*** Block opens ***
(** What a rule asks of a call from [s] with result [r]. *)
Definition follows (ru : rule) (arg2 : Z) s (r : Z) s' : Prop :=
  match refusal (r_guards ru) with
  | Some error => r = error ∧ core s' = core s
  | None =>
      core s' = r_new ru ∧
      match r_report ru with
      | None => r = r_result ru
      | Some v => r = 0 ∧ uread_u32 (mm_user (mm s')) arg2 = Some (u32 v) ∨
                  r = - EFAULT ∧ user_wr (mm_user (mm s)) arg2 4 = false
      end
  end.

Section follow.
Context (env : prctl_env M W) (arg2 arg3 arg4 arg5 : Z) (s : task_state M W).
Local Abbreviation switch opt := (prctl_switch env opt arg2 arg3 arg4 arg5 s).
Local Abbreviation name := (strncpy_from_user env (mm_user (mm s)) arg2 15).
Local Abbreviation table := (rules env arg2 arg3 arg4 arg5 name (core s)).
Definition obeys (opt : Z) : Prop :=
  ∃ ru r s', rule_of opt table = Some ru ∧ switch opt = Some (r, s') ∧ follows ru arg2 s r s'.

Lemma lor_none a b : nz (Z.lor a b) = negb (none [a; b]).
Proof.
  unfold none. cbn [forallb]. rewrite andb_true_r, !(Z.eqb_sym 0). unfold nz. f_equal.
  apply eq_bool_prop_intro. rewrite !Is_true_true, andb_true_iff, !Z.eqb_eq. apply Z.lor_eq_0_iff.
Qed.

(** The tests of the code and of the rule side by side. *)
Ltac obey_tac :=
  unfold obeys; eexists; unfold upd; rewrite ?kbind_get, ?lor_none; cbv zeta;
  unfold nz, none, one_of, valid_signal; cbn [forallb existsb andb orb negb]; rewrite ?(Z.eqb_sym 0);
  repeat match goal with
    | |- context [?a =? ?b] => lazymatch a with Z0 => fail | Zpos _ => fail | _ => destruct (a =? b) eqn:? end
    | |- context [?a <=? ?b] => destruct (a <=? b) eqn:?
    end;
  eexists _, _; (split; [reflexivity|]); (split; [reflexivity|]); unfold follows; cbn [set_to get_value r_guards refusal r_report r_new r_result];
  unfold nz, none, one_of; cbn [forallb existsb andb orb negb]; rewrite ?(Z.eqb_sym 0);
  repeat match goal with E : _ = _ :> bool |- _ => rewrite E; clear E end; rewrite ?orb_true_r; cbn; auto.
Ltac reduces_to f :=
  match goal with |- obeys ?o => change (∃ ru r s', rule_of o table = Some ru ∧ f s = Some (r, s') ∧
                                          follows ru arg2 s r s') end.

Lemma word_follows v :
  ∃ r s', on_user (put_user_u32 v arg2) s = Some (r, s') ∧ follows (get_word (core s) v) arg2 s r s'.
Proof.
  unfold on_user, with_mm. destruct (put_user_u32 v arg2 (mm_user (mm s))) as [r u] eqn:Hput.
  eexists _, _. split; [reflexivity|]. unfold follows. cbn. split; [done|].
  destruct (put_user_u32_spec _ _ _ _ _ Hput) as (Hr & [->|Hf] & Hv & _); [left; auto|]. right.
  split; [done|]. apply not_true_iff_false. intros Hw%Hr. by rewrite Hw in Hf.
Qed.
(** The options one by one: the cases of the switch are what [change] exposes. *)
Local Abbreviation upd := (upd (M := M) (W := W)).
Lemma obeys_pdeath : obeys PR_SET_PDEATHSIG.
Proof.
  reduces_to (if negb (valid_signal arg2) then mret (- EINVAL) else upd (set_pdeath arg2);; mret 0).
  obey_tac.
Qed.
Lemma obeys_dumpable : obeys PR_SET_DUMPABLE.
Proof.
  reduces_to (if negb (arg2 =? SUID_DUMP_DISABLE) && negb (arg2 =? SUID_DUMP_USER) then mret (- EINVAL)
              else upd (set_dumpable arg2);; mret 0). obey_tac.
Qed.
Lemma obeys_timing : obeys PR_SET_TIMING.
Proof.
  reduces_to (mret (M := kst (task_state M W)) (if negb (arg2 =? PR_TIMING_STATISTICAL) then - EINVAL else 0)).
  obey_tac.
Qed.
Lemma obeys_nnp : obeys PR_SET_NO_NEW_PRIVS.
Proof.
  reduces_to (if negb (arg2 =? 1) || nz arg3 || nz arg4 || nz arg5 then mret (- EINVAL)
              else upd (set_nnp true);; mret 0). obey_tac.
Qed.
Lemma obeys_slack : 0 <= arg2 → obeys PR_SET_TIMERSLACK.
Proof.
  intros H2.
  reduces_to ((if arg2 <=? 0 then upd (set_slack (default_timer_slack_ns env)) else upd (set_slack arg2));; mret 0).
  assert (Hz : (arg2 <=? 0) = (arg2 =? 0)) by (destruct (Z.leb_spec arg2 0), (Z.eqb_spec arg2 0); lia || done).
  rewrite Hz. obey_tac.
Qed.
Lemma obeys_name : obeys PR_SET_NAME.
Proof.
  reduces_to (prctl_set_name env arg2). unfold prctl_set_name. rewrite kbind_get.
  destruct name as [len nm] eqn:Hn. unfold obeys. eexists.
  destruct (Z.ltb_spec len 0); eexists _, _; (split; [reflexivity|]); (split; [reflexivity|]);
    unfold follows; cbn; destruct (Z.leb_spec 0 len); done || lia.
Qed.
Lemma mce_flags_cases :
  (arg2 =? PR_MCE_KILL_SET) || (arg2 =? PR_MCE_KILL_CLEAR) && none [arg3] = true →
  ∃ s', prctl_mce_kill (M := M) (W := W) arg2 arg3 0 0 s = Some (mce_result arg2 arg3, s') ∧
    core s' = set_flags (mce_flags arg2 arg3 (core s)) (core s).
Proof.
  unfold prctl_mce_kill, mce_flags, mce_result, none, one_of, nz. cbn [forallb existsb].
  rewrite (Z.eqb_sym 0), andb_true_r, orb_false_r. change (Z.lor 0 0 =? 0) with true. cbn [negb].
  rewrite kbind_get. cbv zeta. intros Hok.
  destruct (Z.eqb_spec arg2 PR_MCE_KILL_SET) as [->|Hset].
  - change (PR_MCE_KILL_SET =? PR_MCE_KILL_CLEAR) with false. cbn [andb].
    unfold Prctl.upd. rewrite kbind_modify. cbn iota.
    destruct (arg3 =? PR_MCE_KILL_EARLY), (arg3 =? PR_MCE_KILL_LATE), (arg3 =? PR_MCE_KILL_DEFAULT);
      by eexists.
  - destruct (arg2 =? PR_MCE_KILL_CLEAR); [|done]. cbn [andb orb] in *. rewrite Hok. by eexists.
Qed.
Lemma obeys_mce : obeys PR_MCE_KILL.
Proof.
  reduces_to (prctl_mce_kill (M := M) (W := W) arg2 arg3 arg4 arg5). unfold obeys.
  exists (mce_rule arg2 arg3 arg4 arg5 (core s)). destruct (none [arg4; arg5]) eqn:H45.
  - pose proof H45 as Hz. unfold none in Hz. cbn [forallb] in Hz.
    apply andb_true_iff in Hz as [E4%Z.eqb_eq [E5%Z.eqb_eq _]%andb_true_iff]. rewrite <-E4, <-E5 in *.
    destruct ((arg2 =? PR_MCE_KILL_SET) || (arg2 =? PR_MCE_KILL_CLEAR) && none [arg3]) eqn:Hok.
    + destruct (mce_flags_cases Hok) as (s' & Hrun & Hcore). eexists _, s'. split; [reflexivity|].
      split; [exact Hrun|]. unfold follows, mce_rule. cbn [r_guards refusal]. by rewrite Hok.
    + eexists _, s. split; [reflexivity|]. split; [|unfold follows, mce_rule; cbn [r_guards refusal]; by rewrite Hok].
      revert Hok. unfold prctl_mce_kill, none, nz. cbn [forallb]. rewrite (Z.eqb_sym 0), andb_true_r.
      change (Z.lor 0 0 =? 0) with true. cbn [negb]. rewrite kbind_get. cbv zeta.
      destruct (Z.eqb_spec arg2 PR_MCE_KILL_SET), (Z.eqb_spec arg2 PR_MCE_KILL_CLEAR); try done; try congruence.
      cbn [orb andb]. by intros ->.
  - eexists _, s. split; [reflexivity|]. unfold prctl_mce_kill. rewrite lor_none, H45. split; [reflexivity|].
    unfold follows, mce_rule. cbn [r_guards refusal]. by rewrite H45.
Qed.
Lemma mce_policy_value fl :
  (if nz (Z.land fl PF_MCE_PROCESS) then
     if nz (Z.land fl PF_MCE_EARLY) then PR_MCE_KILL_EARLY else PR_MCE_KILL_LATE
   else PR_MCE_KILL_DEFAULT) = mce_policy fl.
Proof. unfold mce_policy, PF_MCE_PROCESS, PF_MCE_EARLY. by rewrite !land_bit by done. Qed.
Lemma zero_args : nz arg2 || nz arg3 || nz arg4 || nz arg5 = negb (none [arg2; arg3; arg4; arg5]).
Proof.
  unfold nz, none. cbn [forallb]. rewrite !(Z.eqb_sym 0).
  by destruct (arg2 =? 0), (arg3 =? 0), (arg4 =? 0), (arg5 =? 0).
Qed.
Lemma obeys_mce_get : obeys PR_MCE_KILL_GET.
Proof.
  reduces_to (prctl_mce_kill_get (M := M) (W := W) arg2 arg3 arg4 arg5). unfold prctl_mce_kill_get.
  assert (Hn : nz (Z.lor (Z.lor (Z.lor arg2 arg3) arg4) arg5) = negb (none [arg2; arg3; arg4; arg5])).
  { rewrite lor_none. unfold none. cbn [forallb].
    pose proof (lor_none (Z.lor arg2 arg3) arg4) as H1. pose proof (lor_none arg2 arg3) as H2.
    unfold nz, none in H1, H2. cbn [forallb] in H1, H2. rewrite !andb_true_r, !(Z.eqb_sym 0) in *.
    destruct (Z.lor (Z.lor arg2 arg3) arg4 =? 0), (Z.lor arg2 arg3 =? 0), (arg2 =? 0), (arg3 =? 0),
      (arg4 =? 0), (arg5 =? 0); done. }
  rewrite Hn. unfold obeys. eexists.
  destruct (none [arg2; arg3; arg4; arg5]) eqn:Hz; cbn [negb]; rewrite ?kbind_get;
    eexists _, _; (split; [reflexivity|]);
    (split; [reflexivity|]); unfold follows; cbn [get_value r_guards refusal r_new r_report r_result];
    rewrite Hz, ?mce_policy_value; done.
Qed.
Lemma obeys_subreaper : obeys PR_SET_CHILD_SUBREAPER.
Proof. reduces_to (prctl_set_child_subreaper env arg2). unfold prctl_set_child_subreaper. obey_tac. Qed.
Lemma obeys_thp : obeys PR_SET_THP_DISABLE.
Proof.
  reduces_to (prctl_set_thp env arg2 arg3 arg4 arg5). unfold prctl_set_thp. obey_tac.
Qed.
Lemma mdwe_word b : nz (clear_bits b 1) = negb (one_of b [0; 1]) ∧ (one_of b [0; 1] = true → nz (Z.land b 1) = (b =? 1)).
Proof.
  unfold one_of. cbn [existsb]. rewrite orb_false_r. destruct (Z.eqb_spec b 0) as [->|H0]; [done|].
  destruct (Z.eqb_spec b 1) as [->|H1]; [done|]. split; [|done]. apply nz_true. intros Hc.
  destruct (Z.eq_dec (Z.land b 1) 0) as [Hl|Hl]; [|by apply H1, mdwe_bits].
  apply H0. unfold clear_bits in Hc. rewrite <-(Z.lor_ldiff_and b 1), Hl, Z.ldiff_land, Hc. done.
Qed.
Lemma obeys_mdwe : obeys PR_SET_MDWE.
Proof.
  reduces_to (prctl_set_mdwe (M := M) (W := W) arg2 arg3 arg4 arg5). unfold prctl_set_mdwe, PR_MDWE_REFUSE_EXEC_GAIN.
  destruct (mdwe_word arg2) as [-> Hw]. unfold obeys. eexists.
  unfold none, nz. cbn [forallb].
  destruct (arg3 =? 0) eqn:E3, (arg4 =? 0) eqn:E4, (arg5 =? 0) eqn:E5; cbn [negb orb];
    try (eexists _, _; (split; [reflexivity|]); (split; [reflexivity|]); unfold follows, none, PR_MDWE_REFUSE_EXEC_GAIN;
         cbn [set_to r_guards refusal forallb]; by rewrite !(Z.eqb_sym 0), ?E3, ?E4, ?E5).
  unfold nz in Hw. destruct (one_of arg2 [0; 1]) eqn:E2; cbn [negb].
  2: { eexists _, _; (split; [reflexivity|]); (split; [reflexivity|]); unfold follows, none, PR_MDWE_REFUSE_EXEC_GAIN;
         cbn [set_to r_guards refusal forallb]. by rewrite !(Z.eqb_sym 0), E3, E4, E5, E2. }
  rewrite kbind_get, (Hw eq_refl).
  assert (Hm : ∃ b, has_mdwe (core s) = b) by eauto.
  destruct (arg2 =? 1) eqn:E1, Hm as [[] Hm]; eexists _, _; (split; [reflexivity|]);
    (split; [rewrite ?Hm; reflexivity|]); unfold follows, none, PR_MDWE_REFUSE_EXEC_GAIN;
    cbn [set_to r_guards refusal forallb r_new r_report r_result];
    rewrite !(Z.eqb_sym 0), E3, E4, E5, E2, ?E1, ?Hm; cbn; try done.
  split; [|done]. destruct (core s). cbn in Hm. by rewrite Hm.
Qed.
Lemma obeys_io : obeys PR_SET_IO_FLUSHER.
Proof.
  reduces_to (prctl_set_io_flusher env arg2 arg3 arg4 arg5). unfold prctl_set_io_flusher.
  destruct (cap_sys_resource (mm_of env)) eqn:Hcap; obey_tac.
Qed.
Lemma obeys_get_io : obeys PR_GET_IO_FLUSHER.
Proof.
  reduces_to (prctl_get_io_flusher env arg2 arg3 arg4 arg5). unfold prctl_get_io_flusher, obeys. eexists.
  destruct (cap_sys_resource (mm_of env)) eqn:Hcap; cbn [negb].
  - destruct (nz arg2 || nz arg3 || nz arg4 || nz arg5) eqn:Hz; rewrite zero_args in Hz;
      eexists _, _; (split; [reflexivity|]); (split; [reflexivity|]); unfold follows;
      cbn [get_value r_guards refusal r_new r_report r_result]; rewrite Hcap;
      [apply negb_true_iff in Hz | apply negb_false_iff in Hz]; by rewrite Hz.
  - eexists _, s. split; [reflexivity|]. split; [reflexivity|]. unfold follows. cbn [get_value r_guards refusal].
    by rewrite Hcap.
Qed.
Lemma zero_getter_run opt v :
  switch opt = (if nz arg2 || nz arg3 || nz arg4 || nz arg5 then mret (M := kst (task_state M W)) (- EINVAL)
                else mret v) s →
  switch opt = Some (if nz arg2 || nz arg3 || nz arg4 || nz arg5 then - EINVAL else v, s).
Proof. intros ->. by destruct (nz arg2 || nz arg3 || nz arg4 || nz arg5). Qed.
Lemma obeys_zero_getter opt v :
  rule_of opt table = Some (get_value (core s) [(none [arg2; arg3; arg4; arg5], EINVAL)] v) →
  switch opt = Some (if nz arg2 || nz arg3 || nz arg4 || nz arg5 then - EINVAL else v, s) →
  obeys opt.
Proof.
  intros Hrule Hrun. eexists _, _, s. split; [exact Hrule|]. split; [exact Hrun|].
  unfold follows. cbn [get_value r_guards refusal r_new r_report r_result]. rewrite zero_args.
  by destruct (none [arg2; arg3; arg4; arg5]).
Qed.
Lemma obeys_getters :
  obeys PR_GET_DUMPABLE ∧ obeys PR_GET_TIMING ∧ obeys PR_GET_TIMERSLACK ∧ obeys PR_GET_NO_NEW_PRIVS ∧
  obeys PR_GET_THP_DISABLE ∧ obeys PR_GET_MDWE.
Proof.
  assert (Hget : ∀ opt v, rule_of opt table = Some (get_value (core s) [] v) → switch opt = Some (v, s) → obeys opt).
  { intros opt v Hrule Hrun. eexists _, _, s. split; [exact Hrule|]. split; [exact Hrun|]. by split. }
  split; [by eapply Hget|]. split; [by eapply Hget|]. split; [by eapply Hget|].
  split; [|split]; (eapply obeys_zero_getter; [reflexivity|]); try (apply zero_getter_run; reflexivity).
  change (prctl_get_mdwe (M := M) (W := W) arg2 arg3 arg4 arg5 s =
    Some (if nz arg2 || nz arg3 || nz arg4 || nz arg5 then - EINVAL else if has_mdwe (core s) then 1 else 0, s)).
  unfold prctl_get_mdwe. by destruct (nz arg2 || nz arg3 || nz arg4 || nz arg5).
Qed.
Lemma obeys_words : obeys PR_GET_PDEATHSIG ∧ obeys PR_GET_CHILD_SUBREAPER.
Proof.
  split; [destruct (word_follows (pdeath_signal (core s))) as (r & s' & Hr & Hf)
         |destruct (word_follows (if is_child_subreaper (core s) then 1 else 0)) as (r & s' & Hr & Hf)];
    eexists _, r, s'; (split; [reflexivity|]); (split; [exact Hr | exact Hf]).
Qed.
*** Block closes ***
Problem to work on ▸ Give back, unchanged, the run of lines in the listing above that begins at the line containing "r = r_result ru" and ends at the line containing "Context (env : prctl_env", both included.

Solution ▸
      | None => r = r_result ru
      | Some v => r = 0 ∧ uread_u32 (mm_user (mm s')) arg2 = Some (u32 v) ∨
                  r = - EFAULT ∧ user_wr (mm_user (mm s)) arg2 4 = false
      end
  end.

Section follow.
Context (env : prctl_env M W) (arg2 arg3 arg4 arg5 : Z) (s : task_state M W).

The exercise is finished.